** INFORMATION SHOWN follows **

(** A completed request on a session that is active, not reported, holds
    a core artifact and has seen at least seven messages invokes the
    callback. *)
Lemma ripe_request cfg env body w :
  wf_store (sessions w) ->
  sender (message body) = "scammer" ->
  let x := handle_message cfg env body (Some (API_KEY cfg)) w in
  let sid := App.sessionId body in
  let s0 := entry (sessions w) sid (now env) in
  agent_active s0 = true -> callback_sent s0 = false ->
  core_intel s0 = true -> (7 <= total_messages s0)%nat ->
  (exists resp, result_of x = Ret resp) ->
  exists s4 pre,
    Forall quiet pre /\
    events_of x =
      EvSweep (cleanup_stale (now env) 86400 sid (sessions w)).1
      :: pre ++ (send_events cfg env s4).2 /\
    SessionManager.sessionId s4 = sid /\ due s4 = true /\
    total_messages s4 = S (total_messages s0) /\
    sessions (world_of x) !! sid =
      Some (if (send_events cfg env s4).1 then reported s4 else s4).
Proof.
  intros Hwf Hs x sid s0 Ha Hc Hi Ht [resp Hr].
  destruct (processed_request cfg env body w Hwf Hs)
    as (s4 & s' & pre & evs & Hev & Hq & Hw & Hid & Htot & Hact & Hsent & Hcore & Hend).
  fold x sid s0 in Hev, Hw, Hid, Htot, Hact, Hsent, Hcore, Hend.
  assert (Hdue : due s4 = true).
  { unfold due. rewrite (Hact Ha), Hsent, Hc, should_finalize_core.
    fold (core_intel s4). rewrite (Hcore Hi). cbn [andb negb].
    apply Nat.leb_le. lia. }
  destruct Hend as [(_ & _ & Hn) | (_ & _ & -> & ->)].
  { rewrite (Hn resp Hr) in Hdue. discriminate. }
  exists s4, pre. repeat split; try assumption.
  rewrite Hw. apply lookup_insert_eq.
Qed.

** End of INFORMATION SHOWN **

WORK REQUEST. For this exercise, copy the lines from the one that contains "callback. *)" through the last line of the records, exactly and only those.

SOLUTION BELOW.
    callback. *)
Lemma ripe_request cfg env body w :
  wf_store (sessions w) ->
  sender (message body) = "scammer" ->
  let x := handle_message cfg env body (Some (API_KEY cfg)) w in
  let sid := App.sessionId body in
  let s0 := entry (sessions w) sid (now env) in
  agent_active s0 = true -> callback_sent s0 = false ->
  core_intel s0 = true -> (7 <= total_messages s0)%nat ->
  (exists resp, result_of x = Ret resp) ->
  exists s4 pre,
    Forall quiet pre /\
    events_of x =
      EvSweep (cleanup_stale (now env) 86400 sid (sessions w)).1
      :: pre ++ (send_events cfg env s4).2 /\
    SessionManager.sessionId s4 = sid /\ due s4 = true /\
    total_messages s4 = S (total_messages s0) /\
    sessions (world_of x) !! sid =
      Some (if (send_events cfg env s4).1 then reported s4 else s4).
Proof.
  intros Hwf Hs x sid s0 Ha Hc Hi Ht [resp Hr].
  destruct (processed_request cfg env body w Hwf Hs)
    as (s4 & s' & pre & evs & Hev & Hq & Hw & Hid & Htot & Hact & Hsent & Hcore & Hend).
  fold x sid s0 in Hev, Hw, Hid, Htot, Hact, Hsent, Hcore, Hend.
  assert (Hdue : due s4 = true).
  { unfold due. rewrite (Hact Ha), Hsent, Hc, should_finalize_core.
    fold (core_intel s4). rewrite (Hcore Hi). cbn [andb negb].
    apply Nat.leb_le. lia. }
  destruct Hend as [(_ & _ & Hn) | (_ & _ & -> & ->)].
  { rewrite (Hn resp Hr) in Hdue. discriminate. }
  exists s4, pre. repeat split; try assumption.
  rewrite Hw. apply lookup_insert_eq.
Qed.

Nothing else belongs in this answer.